Cour suprême: la juge en chef sortante fait son bilan
Arrêt sur l’aide médicale à mourir, bilinguisme des juges de la Cour suprême du Canada, querelle avec Stephen Harper, réalisations: la juge en chef Beverley McLachlin a abordé une foule de sujets lors de sa conférence de presse d’adieu, vendredi, à Ottawa.
La magistrate l’a fait avec la réserve inhérente à sa fonction, pendant un peu plus de 30 minutes, bien qu’à la toute fin, lorsqu’on l’a questionnée sur la façon dont on a interprété l’arrêt Carter sur l’aide à mourir, elle a offert une courte réponse - et un court sourire - qui en disaient long.
Voici un survol de ce que la juge en chef sortante du plus haut tribunal au pays avait à dire à son premier jour comme retraitée.
En février 2015, plus de 20 ans après avoir maintenu le caractère illégal du suicide assisté dans la cause de Sue Rodriguez, la Cour revenait sur sa décision en invalidant, dans l’arrêt Carter, les articles du Code criminel interdisant à un médecin d’aider un patient gravement malade à mourir.
Déjà, en 1993, dans l’arrêt Rodriguez, la juge McLachlin avait affiché ses couleurs. Elle avait inscrit une dissidence. Plus de deux décennies plus tard, elle était juge en chef d’une Cour qui a produit un arrêt unanime.
«J’avais le même point de vue avec Rodriguez et Carter. (...) Moi, j’ai toujours été d’avis que les gens devaient, selon la loi du Canada, avoir la capacité, dans certaines circonstances, de choisir de mourir», a-t-elle expliqué.
«Ce qui a changé, c’est la preuve sociale. (...) La société a changé, nous avons eu de la preuve plus complète sur le sujet, et ça a été important dans le changement de position», a exposé la juge en chef sortante.
Elle a offert deux mystérieuses réponses à ce même sujet quand, à la fin de la conférence de presse, on lui a demandé si les politiciens avaient bien compris l’arrêt Carter - la loi fédérale est considérée par plusieurs spécialistes comme plus restrictive que la décision.
«Je suis certaine que les gens qui l’ont lu ont compris», a-t-elle offert avec un sourire.
Est-ce à dire que certains ne l’ont donc pas lu?
«Pas de commentaire», a-t-elle lâché avant de tirer sa révérence.
Il y a quelques jours, le comité permanent des langues officielles a produit un rapport unanime recommandant d’enchâsser dans une loi l’obligation du bilinguisme pour les juges du plus haut tribunal au pays.

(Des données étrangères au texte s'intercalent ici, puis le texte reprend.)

(* ===== verification/Passes.v ===== *)
(** * The two admission passes (internal/scheduler/scheduler.go)

    [planLinux] and [appendMacSpawns], through which every spawn of a tick
    passes, with the reservation, the backfill behind it and the rule that work
    is admitted beside an aged head of the other platform. *)

From Stdlib Require Import ZArith Lia String Permutation.
From stdpp Require Import base tactics list gmap strings.
From S2P Require Import Prelude GoStrings Liveness Domain Scheduler Envelope Order Recovery Admission.

(** ** Plan updates *)

Definition setReservation (p : Plan) (r : option Reservation) : Plan :=
  withNext p (withReservation (plan_Next p) r).
Definition setCursor (p : Plan) (c : string) : Plan := withNext p (withDRRCursor (plan_Next p) c).
Definition setMacHandoff (p : Plan) (h : option MacHandoff) : Plan :=
  withNext p (withMacHandoff (plan_Next p) h).
Definition setLinuxHandoff (p : Plan) (h : option LinuxHandoff) : Plan :=
  withNext p (withLinuxHandoff (plan_Next p) h).

(** [plan.Next.DRRCursor = l[len(l)-1].Demand.Repo] when [l] is not empty. *)
Definition advanceCursor (p : Plan) (repos : list string) : Plan :=
  match last repos with
  | Some repo => setCursor p repo
  | None => p
  end.

(** ** The reserved head *)

Definition reservedDemand (reservation : option Reservation) (demands : list Demand) : option Demand :=
  match reservation with
  | None => None
  | Some r => List.find (fun d => bool_decide (demand_Key d = res_Demand r)
                             && bool_decide (demand_Profile d = res_Profile r)) demands
  end.

Definition outranksReservation (input : Input) (candidate reserved : Demand) : bool :=
  let candidateTier := tierOf input candidate in
  let reservedTier := tierOf input reserved in
  if negb (candidateTier =? reservedTier) then reservedTier <? candidateTier
  else demandLess candidate reserved.

Definition reservationStillHeadsQueue (input : Input) (demands : list Demand) (reserved : Demand)
    : bool :=
  forallb (fun demand =>
    if bool_decide (demand_Key demand = demand_Key reserved)
       || negb (demandAged (Now input) (FairnessAge (in_Config input)) demand)
    then true else negb (outranksReservation input demand reserved)) demands.

Definition takesTheReservedVector (config : Config) (reservation : Reservation) (demand : Demand)
    : bool :=
  CanFit (profile_Resources (profileOf config (demand_Profile demand))) (res_Resources reservation).

Definition jumpsTheReservedHead (config : Config) (reservation : Reservation) (remainder : Resources)
    (remainderExists : bool) (demand : Demand) : bool :=
  if remainderExists && CanFit remainder (profile_Resources (profileOf config (demand_Profile demand)))
  then false
  else takesTheReservedVector config reservation demand.

Section Passes.
Context `{ContentAddress}.

Definition countSelected (base : gmap string Z) (selected : list Demand) : gmap string Z :=
  fold_left (fun counts d => incr counts (key_Repo (demand_Key d))) selected base.

Definition backfillCandidates (input : Input) (demands : list Demand) (free : Resources)
    (reservation : Reservation) (alreadySelected : list Demand) : list Demand :=
  let '(remainder, fits) := Sub free (res_Resources reservation) in
  let excluded := res_Demand reservation :: keys alreadySelected in
  List.filter (fun demand =>
    negb (bool_decide (demand_Key demand ∈ excluded))
    && negb (jumpsTheReservedHead (in_Config input) reservation remainder fits demand)) demands.

Definition safeBackfill (input : Input) (demands : list Demand) (free : Resources)
    (baseCounts : gmap string Z) (reservation : Reservation) (alreadySelected : list Demand)
    : list Operation :=
  let counts := countSelected baseCounts alreadySelected in
  let candidates := backfillCandidates input demands free reservation alreadySelected in
  let ordered := priorityOrder input candidates in
  map (fun d => spawnOperation d []) (exactSelect (Now input) ordered free counts (in_Config input)).

(** ** Beside an aged head of the other platform *)

Definition demandsAwaitingAdmission (demands : list Demand) (operations : list Operation) : list Demand :=
  let spawned := map op_Demand (List.filter isSpawn operations) in
  List.filter (fun d => negb (bool_decide (demand_Key d ∈ spawned))) demands.

Definition foreignQueue (input : Input) (plan : Plan) (platform : Platform) : list Demand :=
  let served := incarnated (instancesOf input) in
  let queue := List.filter (fun d => onPlatform platform d && negb (bool_decide (demand_Key d ∈ served)))
                 (normalizedDemands input) in
  demandsAwaitingAdmission queue (plan_Operations plan).

(** Whether the loop drops a candidate: it is ranked behind the foreign head and
    could take the vector that head is waiting for. *)
Definition jumpsForeignHead (input : Input) (rank : gmap DemandKey Z) (headKey : DemandKey)
    (head : Reservation) (remainder : Resources) (remainderExists : bool) (demand : Demand) : bool :=
  match rank !! headKey, rank !! demand_Key demand with
  | Some headRank, Some demandRank =>
      (headRank <? demandRank)
      && jumpsTheReservedHead (in_Config input) head remainder remainderExists demand
  | _, _ => false
  end.

Definition besideAgedForeignHead (input : Input) (candidates foreign : list Demand) : list Demand :=
  if MacOSExclusive (in_Config input) then candidates
  else match candidates, foreign with
  | [], _ | _, [] => candidates
  | _, _ =>
      match priorityOrder input foreign with
      | [] => candidates
      | foreignHead :: _ =>
          match Profiles (in_Config input) !! demand_Profile foreignHead with
          | None => candidates
          | Some profile =>
              if negb (demandAged (Now input) (FairnessAge (in_Config input)) foreignHead)
              then candidates
              else
                let head := {| res_Demand := demand_Key foreignHead;
                               res_Profile := demand_Profile foreignHead;
                               res_Resources := profile_Resources profile;
                               res_Since := demand_CreatedAt foreignHead |} in
                let '(remainder, remainderExists) :=
                  Sub (linuxFreeAged input) (profile_Resources profile) in
                let rank := priorityRank input in
                List.filter (fun d => negb (jumpsForeignHead input rank (demand_Key foreignHead)
                                              head remainder remainderExists d)) candidates
          end
      end
  end.

(** ** The Linux pass *)

(** [free.Slots = min(free.Slots, admissionsPerTick)]. *)
Definition paced (free : Resources) : Resources :=
  {| CPU := CPU free; MemoryMB := MemoryMB free; Slots := Z.min (Slots free) admissionsPerTick |}.

(** [if remaining, ok := free.Sub(v); ok { free = remaining } else { free = Resources{} }]. *)
Definition subOrZero (free v : Resources) : Resources :=
  let '(remaining, ok) := Sub free v in if ok then remaining else zeroResources.

(** Reserve an infeasible head and backfill behind it. *)
Definition reserveAndBackfill (input : Input) (plan : Plan) (demands : list Demand) (free : Resources)
    (baseCounts : gmap string Z) (reservation : Reservation) (axis : ReservationAxis)
    (selected : list Demand) : Plan :=
  let plan1 := withAxis (setReservation plan (Some reservation)) axis in
  let backfill := safeBackfill input demands free baseCounts reservation selected in
  advanceCursor (appendOperations plan1 backfill) (map (fun op => key_Repo (op_Demand op)) backfill).

(** The loop over the aged band. *)
Fixpoint admitAged (input : Input) (demands : list Demand) (baseCounts : gmap string Z)
    (admittedBefore : nat) (candidates : list Demand) (plan : Plan) (free agedFree : Resources) : Plan :=
  match candidates with
  | [] => plan
  | candidate :: rest =>
      if admissionsPerTick <=? Z.of_nat (length (plan_Operations plan) - admittedBefore) then plan
      else
        let config := in_Config input in
        let profile := profileOf config (demand_Profile candidate) in
        let selected := spawnedDemands (plan_Operations plan) in
        let axis := admissionAxis (profile_Resources profile) agedFree
                      (key_Repo (demand_Key candidate)) baseCounts selected (RepoCaps config) in
        if negb (bool_decide (axis = ReservationAxisNone)) then
          reserveAndBackfill input plan demands free baseCounts
            {| res_Demand := demand_Key candidate; res_Profile := demand_Profile candidate;
               res_Resources := profile_Resources profile; res_Since := Now input |} axis selected
        else
          admitAged input demands baseCounts admittedBefore rest
            (appendOperations plan [spawnOperation candidate []])
            (subOrZero free (profile_Resources profile))
            (fst (Sub agedFree (profile_Resources profile)))
  end.

(** The demands the pass considers. *)
Definition linuxCandidates (input : Input) (plan : Plan) (demands : list Demand) : list Demand :=
  besideAgedForeignHead input (consumeCompatibleIdle demands (instancesOf input))
    (foreignQueue input plan PlatformMacOS).

(** The reservation the tick inherited, when it still names the head. *)
Definition standingReservation (input : Input) (demands : list Demand) : option (Reservation * Demand) :=
  match st_Reservation (Prior input), reservedDemand (st_Reservation (Prior input)) demands with
  | Some reservation, Some reserved =>
      if reservationStillHeadsQueue input demands reserved then Some (reservation, reserved) else None
  | _, _ => None
  end.

Definition admitYoung (input : Input) (plan : Plan) (young : list Demand) (free : Resources)
    (baseCounts : gmap string Z) : Plan :=
  let ordered := youngPriorityOrder input young (st_DRRCursor (Prior input)) (in_Config input) in
  let selected := exactSelect (Now input) ordered free baseCounts (in_Config input) in
  advanceCursor (appendOperations plan (map (fun d => spawnOperation d []) selected))
    (map (fun d => key_Repo (demand_Key d)) selected).

Definition planLinux (input : Input) (plan : Plan) (queue : list Demand) : Plan :=
  match linuxCandidates input plan queue with
  | [] => setReservation plan None
  | demands =>
      let free := paced (linuxFree input) in
      let agedFree := paced (linuxFreeAged input) in
      let baseCounts := activeRepoCounts (instancesOf input) in
      match standingReservation input demands with
      | Some (reservation, reserved) =>
          let profile := profileOf (in_Config input) (demand_Profile reserved) in
          let axis := admissionAxis (profile_Resources profile) agedFree
                        (key_Repo (demand_Key reserved)) baseCounts [] (RepoCaps (in_Config input)) in
          if bool_decide (axis = ReservationAxisNone)
          then setReservation (appendOperations plan [spawnOperation reserved []]) None
          else reserveAndBackfill input plan demands free baseCounts reservation axis []
      | None =>
          let plan0 := setReservation plan None in
          let '(aged, young) := splitAged (Now input) (FairnessAge (in_Config input)) demands in
          match aged with
          | [] => admitYoung input plan0 young free baseCounts
          | _ => admitAged input demands baseCounts (length (plan_Operations plan0))
                   (agedQueueOrder input aged) plan0 free agedFree
          end
      end
  end.

(** ** The macOS pass *)

Definition macProfileLimit (profile : Profile) : Z :=
  if profile_MaxActive profile <=? 0 then 1 else profile_MaxActive profile.

Definition demandEnvelope (input : Input) (demand : Demand) (free agedFree : Resources) : Resources :=
  if demandAged (Now input) (FairnessAge (in_Config input)) demand then agedFree else free.

Definition plannedInstance (config : Config) (op : Operation) : Instance_ :=
  let profile := profileOf config (op_Profile op) in
  instanceLiteral ("planned-" +:+ op_ID op)%string (key_Repo (op_Demand op)) (op_Demand op)
    (profile_Platform profile) (profile_ID profile) (profile_Route profile)
    (profile_Resources profile) InstancePlanned InstancePowerRunning.

Definition appendPlannedSpawns (instances : list Instance_) (config : Config)
    (operations : list Operation) : list Instance_ :=
  instances ++ map (plannedInstance config) (List.filter isSpawn operations).

(** A live macOS instance of one profile. *)
Definition macOfProfile (profile : ProfileID) (i : Instance_) : bool :=
  ConsumesHostResources i && bool_decide (inst_Platform i = PlatformMacOS)
  && bool_decide (inst_Profile i = profile).

Definition activeOf (profile : ProfileID) (instances : list Instance_) : Z :=
  Z.of_nat (length (List.filter (macOfProfile profile) instances)).

(** The selection loop. *)
Fixpoint selectMac (input : Input) (resources : Resources) (available : Z) (ordered : list Demand)
    (counts : gmap string Z) (free agedFree : Resources) (selected : list Demand) : list Demand :=
  match ordered with
  | [] => selected
  | demand :: rest =>
      if available <=? Z.of_nat (length selected) then selected
      else if negb (CanFit (demandEnvelope input demand free agedFree) resources) then selected
      else
        let repo := key_Repo (demand_Key demand) in
        if repoCapLimit (RepoCaps (in_Config input)) repo <=? countOf counts repo
        then selectMac input resources available rest counts free agedFree selected
        else selectMac input resources available rest (incr counts repo)
               (subOrZero free resources) (fst (Sub agedFree resources)) (selected ++ [demand])
  end.

Definition appendMacSpawns (input : Input) (plan : Plan) (queue : list Demand)
    (dependencies : list string) : Plan :=
  match besideAgedForeignHead input queue (foreignQueue input plan PlatformLinux) with
  | [] => plan
  | (first :: _) as demands =>
      let config := in_Config input in
      let profile := profileOf config (demand_Profile first) in
      let available := macProfileLimit profile - activeOf (profile_ID profile) (instancesOf input) in
      if available <=? 0 then plan
      else
        let counts := activeRepoCounts (appendPlannedSpawns (instancesOf input) config (plan_Operations plan)) in
        let selected := selectMac input (profile_Resources profile) available
          (priorityOrder input demands) counts (linuxFree input) (linuxFreeAged input) [] in
        advanceCursor
          (appendOperations plan (map (fun d => spawnOperation d dependencies) selected))
          (map (fun d => key_Repo (demand_Key d)) selected)
  end.

End Passes.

Qu’en pense la magistrate de la ColombieBritannique, qui maîtrise elle-même l’anglais et le français? «C’est au gouvernement, selon la Constitution, pas à moi, de déterminer les critères pour les juges», a-t-elle tenu à spécifier au départ.
«Mais je peux dire que de plus en plus, on a des juges bilingues à la Cour, et je pense que c’est important d’avoir des juges bilingues. Est-ce que la Cour peut fonctionner avec un, deux, trois juges qui ne sont pas bilingues? Oui. L’histoire (l’)a prouvé», a souligné la juge.
«Mais idéalement, il faut avoir un haut niveau de bilinguisme sur le banc», a-t-elle ajouté.